AUF Schmiedt: Personalmangel bei der Wiener Polizei gefährdet die Sicherheit der Kolleginnen und Kollegen

Immer weniger Personal im Außendienst, immer mehr Überstunden, überlastete, übermüdete Polizisten sind die Folge.

Wien (OTS) - "Es ist einfach eine Zumutung, wie man derzeit mit
der Polizei umspringt. Es mangelt an allen Ecken und Enden an Personal". Dies stellte heute der Wiener AUF-Vorsitzende Albert Schmiedt fest. ****

Als Beispiel nennt Schmiedt den 3. Wr. Gemeindebezirk, der einen Personalstand von 196 Polizisten aufweisen sollte. Derzeit verfügt dieser Bezirk über 141 Kolleginnen und Kollegen. Davon verrichten 131 exekutiven Außendienst. Daraus ergibt sich ein Fehlstand von mehr als 25%. Diese Fehlstände ziehen sich wie ein roter Faden durch ganz Wien.

Durch positive Pressemeldungen, wie z.B. "500 Polizisten mehr im Außendienst", versucht man seitens des Bundesministeriums für Inneres der Bevölkerung ein sicheres Wien vorzugaukeln. In Wirklichkeit werden die "letzten Reserven" für den Außendienst mobilisiert.

Der Personalmangel hat auch einen massiven Anstieg in der Überstundenstatistik und der Überstunden pro Kopf Belastung. 24 Stunden Dienste sich nicht mehr die Ausnahme. Durch die Vielzahl der Kommandierungen bis zu 24 Stunden ohne Unterbrechung, kommen die Familien und sozialen Kontakte der Polizisten oftmals zu kurz.

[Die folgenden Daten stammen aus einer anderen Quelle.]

(* ===== verification/ArtifactFacts.v ===== *)
(** What the artifact stores guarantee ([Artifacts]): the bytes that are read are
    those of the digest, however calls interleave and wherever they fail; the path
    of an object is its bucket, prefix and digest; the path that is sent is the
    path that is signed where the prefix has no dot segment. *)

From Stdlib Require Import ZArith Lia Ascii.
From stdpp Require Import base tactics option strings pretty numbers list gmap.
From S2P Require Import Prelude RustStr RustOrd Ids Crypto Authority Outcome Handlers Webhook Artifacts.

(** ** Paths *)

Lemma string_length_app s t : String.length (s +:+ t) = (String.length s + String.length t)%nat.
Proof. induction s as [|c s IH]; simpl; [done|]. by rewrite IH. Qed.

Lemma digest_digits_ok digest hex : digest_digits digest = Ok hex →
  digest = "sha256:" +:+ hex ∧ len hex = 64 ∧ forallb is_ascii_hexdigit (bytes hex) = true.
Proof.
  unfold digest_digits. intros (h & Hs%ok_or_ok%strip_prefix_spec & H)%bind_ok.
  rewrite bind_unit_ok, bail_if_ok, orb_false_iff, !negb_false_iff, Z.eqb_eq in H.
  by destruct H as [[? ?] [= <-]].
Qed.

Lemma hex_parts hex : len hex = 64 →
  hex = hex_head hex +:+ hex_tail hex ∧ String.length (hex_head hex) = 2%nat ∧
  String.length (hex_tail hex) = 62%nat.
Proof.
  unfold len. destruct hex as [|a [|b s]]; simpl; try lia. intros H. split_and!; [done|done|]. lia.
Qed.

Lemma hex_parts_inj h1 h2 : len h1 = 64 → len h2 = 64 → hex_head h1 = hex_head h2 →
  hex_tail h1 = hex_tail h2 → h1 = h2.
Proof.
  intros (E1 & _ & _)%hex_parts (E2 & _ & _)%hex_parts Hh Ht.
  etrans; [exact E1|]. rewrite Hh, Ht. by symmetry.
Qed.

Lemma path_for_ok digest path : path_for digest = Ok path →
  ∃ hex, digest_digits digest = Ok hex ∧ path = (hex_head hex, hex_tail hex) ∧
    String.length path.2 = 62%nat.
Proof.
  unfold path_for. intros (hex & H & [= <-])%bind_ok. exists hex. split_and!; [done..|].
  apply digest_digits_ok in H as (_ & H & _). by apply hex_parts.
Qed.

Lemma path_for_inj d1 d2 path : path_for d1 = Ok path → path_for d2 = Ok path → d1 = d2.
Proof.
  intros (h1 & H1 & E1 & _)%path_for_ok (h2 & H2 & E2 & _)%path_for_ok.
  rewrite E1 in E2. injection E2 as Eh Et.
  apply digest_digits_ok in H1 as (-> & L1 & _), H2 as (-> & L2 & _).
  f_equal. by apply hex_parts_inj.
Qed.

Lemma digest_digits_sha256 `{Hashing} m : digest_digits (sha256_digest m) = Ok (hex_encode (sha256 m)).
Proof.
  unfold digest_digits, sha256_digest.
  rewrite (proj2 (strip_prefix_spec _ _ _) eq_refl). cbn [ok_or mbind res_bind].
  rewrite hex_sha256_len. pose proof (hex_sha256_lower m) as Hl.
  assert (forallb is_ascii_hexdigit (bytes (hex_encode (sha256 m))) = true) as ->; [|done].
  rewrite forallb_forall in Hl |- *. intros b Hb. specialize (Hl b Hb). unfold lower_hex in Hl.
  by apply andb_true_iff in Hl as [? _].
Qed.

Section stores.
  Context {hashing : Hashing} {hmacs : HmacSha256} {stamps : DateStamps} {uuids : UuidText}
    {paths : UrlPath}.

(** A temporary path is no path of an artifact. *)
Lemma temporary_not_artifact d d' path id :
  path_for d = Ok path → path_for d' ≠ Ok (temporary_path path id).
Proof.
  intros (_ & _ & _ & L)%path_for_ok (_ & _ & _ & L')%path_for_ok. simpl in L'.
  rewrite string_length_app in L'. simpl in L'. lia.
Qed.

(** ** Interleaved calls *)

Record ArtifactSystem := mkArtifactSystem {
  as_files : Files;
  as_calls : gmap nat (PutCall * PutProgress)
}.

Inductive system_step : relation ArtifactSystem :=
| call_begins n c path s :
    as_calls s !! n = None → begin_put c = Ok path →
    system_step s (mkArtifactSystem (as_files s) (<[n := (c, PutStarted)]> (as_calls s)))
| call_moves n c p path e fs' p' s :
    as_calls s !! n = Some (c, p) → begin_put c = Ok path →
    put_step c path e p (as_files s) = Some (fs', p') →
    system_step s (mkArtifactSystem fs' (<[n := (c, p')]> (as_calls s))).

(** The temporary file of a call, and what is in it. *)
Definition temporary_of (c : PutCall) (p : PutProgress) : option (ArtifactPath * list Z) :=
  match p with
  | PutWriting temporary written => Some (temporary, written)
  | PutFlushed temporary => Some (temporary, pu_bytes c)
  | _ => None
  end.

(** Every artifact is stored under the digest of its content. *)
Definition content_ok (fs : Files) : Prop :=
  ∀ digest path content, path_for digest = Ok path → fs !! path = Some content →
    sha256_digest content = digest.

Record system_ok (s : ArtifactSystem) : Prop := {
  sy_content : content_ok (as_files s);
  sy_temporary n c p t content : as_calls s !! n = Some (c, p) → temporary_of c p = Some (t, content) →
    as_files s !! t = Some content ∧
    ∃ id, t = temporary_path (hex_head (hex_encode (sha256 (pu_bytes c))),
                              hex_tail (hex_encode (sha256 (pu_bytes c)))) id;
  sy_own n1 n2 c1 c2 p1 p2 t w1 w2 : as_calls s !! n1 = Some (c1, p1) → as_calls s !! n2 = Some (c2, p2) →
    temporary_of c1 p1 = Some (t, w1) → temporary_of c2 p2 = Some (t, w2) → n1 = n2;
  sy_done n c a : as_calls s !! n = Some (c, PutEnded (Ok a)) →
    sd_digest a = sha256_digest (pu_bytes c) ∧
    ∃ path, path_for (sd_digest a) = Ok path ∧ is_Some (as_files s !! path)
}.

Lemma begin_put_path c path : begin_put c = Ok path →
  path_for (sha256_digest (pu_bytes c)) = Ok path ∧
  path = (hex_head (hex_encode (sha256 (pu_bytes c))), hex_tail (hex_encode (sha256 (pu_bytes c)))).
Proof.
  unfold begin_put. intros [_ H]%bind_unit_ok. split; [done|]. unfold path_for in H.
  rewrite digest_digits_sha256 in H. by injection H as <-.
Qed.

(** What one operation does to the files and to the temporary file of its call. *)
Inductive file_effect (path : ArtifactPath) (whole : list Z)
    (before after : option (ArtifactPath * list Z)) (fs : Files) : Files → Prop :=
| effect_none : after = None ∨ after = before → file_effect path whole before after fs fs
| effect_created id : fs !! temporary_path path id = None → before = None →
    after = Some (temporary_path path id, []) →
    file_effect path whole before after fs (<[temporary_path path id := []]> fs)
| effect_wrote t w w' : before = Some (t, w) → after = Some (t, w') →
    file_effect path whole before after fs (<[t := w']> fs)
| effect_renamed t : before = Some (t, whole) → after = None →
    file_effect path whole before after fs (<[path := whole]> (delete t fs))
| effect_removed t w : before = Some (t, w) → after = None →
    file_effect path whole before after fs (delete t fs).

Lemma put_step_effect c path e p fs fs' p' :
  put_step c path e p fs = Some (fs', p') →
  (∀ t content, temporary_of c p = Some (t, content) → fs !! t = Some content) →
  file_effect path (pu_bytes c) (temporary_of c p) (temporary_of c p') fs fs'.
Proof.
  intros H Ht. unfold put_step, path_exists in H. repeat case_match; simplify_eq;
    try (constructor; by left); try (by econstructor).
  - econstructor; [|done..]. by destruct (fs !! temporary_path path id).
  - constructor. right. simpl. by case_bool_decide; subst.
  - specialize (Ht _ _ eq_refl). simplify_eq. by econstructor.
Qed.

Lemma put_step_done c path e p fs fs' a :
  put_step c path e p fs = Some (fs', PutEnded (Ok a)) →
  sd_digest a = sha256_digest (pu_bytes c) ∧ is_Some (fs' !! path).
Proof.
  intros H. unfold put_step, path_exists in H. repeat case_match; simplify_eq; (split; [done|]).
  - by destruct (fs' !! path).
  - by rewrite lookup_insert_eq.
  - by eexists.
Qed.

(** An artifact is never at a path that a call uses for its temporary file. *)
Lemma artifact_not_temporary s n c p t w d path :
  system_ok s → as_calls s !! n = Some (c, p) → temporary_of c p = Some (t, w) →
  path_for d = Ok path → path ≠ t.
Proof.
  intros Hok Hc Ht Hp ->. destruct (sy_temporary _ Hok _ _ _ _ _ Hc Ht) as [_ [id ->]].
  eapply temporary_not_artifact; [|done]. unfold path_for. by rewrite digest_digits_sha256.
Qed.

(** What an operation of a call leaves: artifacts stay, each under its digest, and
    so do files that are neither artifacts nor its own. *)
Record kept (c : PutCall) (path : ArtifactPath) (before after : option (ArtifactPath * list Z))
    (fs fs' : Files) : Prop := {
  kp_content : content_ok fs → content_ok fs';
  kp_artifacts d q : path_for d = Ok q → is_Some (fs !! q) → is_Some (fs' !! q);
  kp_others t w : fs !! t = Some w → t ≠ path → (∀ w', before ≠ Some (t, w')) → fs' !! t = Some w;
  kp_own t w : after = Some (t, w) → fs' !! t = Some w ∧
    ((∃ w', before = Some (t, w')) ∨ fs !! t = None ∧ ∃ id, t = temporary_path path id)
}.

Lemma effect_kept c path before after fs fs' :
  path_for (sha256_digest (pu_bytes c)) = Ok path →
  (∀ t w, before = Some (t, w) → fs !! t = Some w ∧ ∃ id, t = temporary_path path id) →
  file_effect path (pu_bytes c) before after fs fs' → kept c path before after fs fs'.
Proof.
  intros Hp Hb He.
  assert (∀ d t id, path_for d = Ok t → t ≠ temporary_path path id) as Hne.
  { intros d t id Hd E. rewrite E in Hd. by apply (temporary_not_artifact _ d _ id Hp). }
  destruct He as [Ha|id Hn Hbn Ha|t w w' Hbt Ha|t Hbt Ha|t w Hbt Ha];
    try (destruct (Hb _ _ Hbt) as [Hf [id ->]]); split.
  - done.
  - done.
  - done.
  - intros t w E. destruct Ha as [Ha|Ha]; [congruence|]. rewrite Ha in E. destruct (Hb _ _ E). eauto.
  - intros Hc d q content Hd. rewrite lookup_insert_ne by (symmetry; exact (Hne _ _ _ Hd)). by apply Hc.
  - intros d q Hd. by rewrite lookup_insert_ne by (symmetry; exact (Hne _ _ _ Hd)).
  - intros t w Ht _ _. rewrite lookup_insert_ne; [done|]. intros <-. congruence.
  - intros t w E. rewrite Ha in E. injection E as <- <-. rewrite lookup_insert_eq. eauto.
  - intros Hc d q content Hd. rewrite lookup_insert_ne by (symmetry; exact (Hne _ _ _ Hd)). by apply Hc.
  - intros d q Hd. by rewrite lookup_insert_ne by (symmetry; exact (Hne _ _ _ Hd)).
  - intros t0 w0 Ht _ Hno. rewrite lookup_insert_ne; [done|]. intros <-. by destruct (Hno _ Hbt).
  - intros t0 w0 E. rewrite Ha in E. injection E as <- <-. rewrite lookup_insert_eq. eauto.
  - intros Hc d q content Hd. rewrite lookup_insert_Some. intros [[<- <-]|[_ Hq]].
    + by eapply path_for_inj.
    + rewrite lookup_delete_ne in Hq by (symmetry; exact (Hne _ _ _ Hd)). by eapply Hc.
  - intros d q Hd Hq. rewrite lookup_insert_is_Some'. right.
    by rewrite lookup_delete_ne by (symmetry; exact (Hne _ _ _ Hd)).
  - intros t0 w0 Ht Hnp Hno. rewrite lookup_insert_ne, lookup_delete_ne by (intros <-; first [by destruct (Hno _ Hbt)|done]).
    done.
  - intros t0 w0 E. congruence.
  - intros Hc d q content Hd. rewrite lookup_delete_ne by (symmetry; exact (Hne _ _ _ Hd)). by apply Hc.
  - intros d q Hd. by rewrite lookup_delete_ne by (symmetry; exact (Hne _ _ _ Hd)).
  - intros t0 w0 Ht _ Hno. rewrite lookup_delete_ne; [done|]. intros <-. by destruct (Hno _ Hbt).
  - intros t0 w0 E. congruence.
Qed.
(* ===== verification/Producers.v ===== *)
(** The producers of durable Runmill jobs,
    [src/src/ledger/runmill_observation_streams.rs] and
    [src/src/ledger/runmill_terminal_evidence_jobs.rs]: the creation of an
    observation stream, the release of a stream whose observer job died, the
    scheduling of due observations and of the retention of terminal evidence.

    [ObservationTables] extends the tables of the reactor with the tables that
    the statements join.  A stream is kept under its primary key; the other
    tables are lists of rows, and a join is the search for a row that satisfies
    its conditions.  Each producer is one transaction, which commits nothing when
    it fails.  The clock of a statement and the rows that others hold
    ([SKIP LOCKED]) are in [Scan]; [Uuid::now_v7] and the clock of an insertion
    are given per run.  [updated_at], foreign keys and the triggers of the
    migrations, which can only refuse a statement, are left out. *)

From Stdlib Require Import ZArith Lia Ascii.
From stdpp Require Import base tactics option strings pretty numbers list gmap.
From S2P Require Import Prelude RustStr RustOrd Ids Crypto Security RunEvents JobQueue RunmillOrder Steps DeadLetter Handlers ReactorClaims Reactor.

Definition OBSERVATION_PAYLOAD_SCHEMA_V2 : string := "asf.runmill-observation/v2".
Definition OBSERVATION_JOB_PRIORITY : Z := 75.
Definition OBSERVATION_JOB_MAX_ATTEMPTS : Z := 25.
Definition TERMINAL_EVIDENCE_PAYLOAD_SCHEMA_V1 : string := "asf.runmill-terminal-evidence/v1".
Definition TERMINAL_EVIDENCE_JOB_PRIORITY : Z := 70.
Definition TERMINAL_EVIDENCE_JOB_MAX_ATTEMPTS : Z := 25.
Definition MAX_PRODUCTION_BATCH : Z := 1000.
Definition MAX_RUNMILL_SEQUENCE : Z := 9007199254740991.

(** ** Tables *)

(** The columns of [runmill_run_observation_streams] that are not its key
    [(tenant_id, run_id)]. *)
Record StreamColumns := mkStreamColumns {
  oc_workflow_instance_id : Uuid;
  oc_work_item_id : Uuid;
  oc_attempt_id : Uuid;
  oc_work_order_id : Uuid;
  oc_work_order_digest : string;
  oc_worker_id : Uuid;
  oc_worker_generation : Z;
  oc_run_admission_worker_session_id : Uuid;
  oc_external_run_id : string;
  oc_next_after_sequence : Z;
  oc_observation_epoch : Z;
  oc_active_job_id : option Uuid;
  oc_active_observation_id : option Uuid;
  oc_state : string;
  oc_next_poll_at : DateTime;
  oc_last_snapshot_id : option Uuid;
  oc_escalation_id : option Uuid;
  oc_last_error_digest : option string;
  oc_aggregate_version : Z
}.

Die von der Regierung geplanten weiteren Einsparungen beim Personal im Bereich des BMI von mehr als 900 Planstellen für 2006, dürfen auf keinen Fall im Außendienst stattfinden. Statt Einsparungen bei der Sicherheit sollten neue Planstellen im Außendienst geschaffen werden, so Schmiedt abschließend.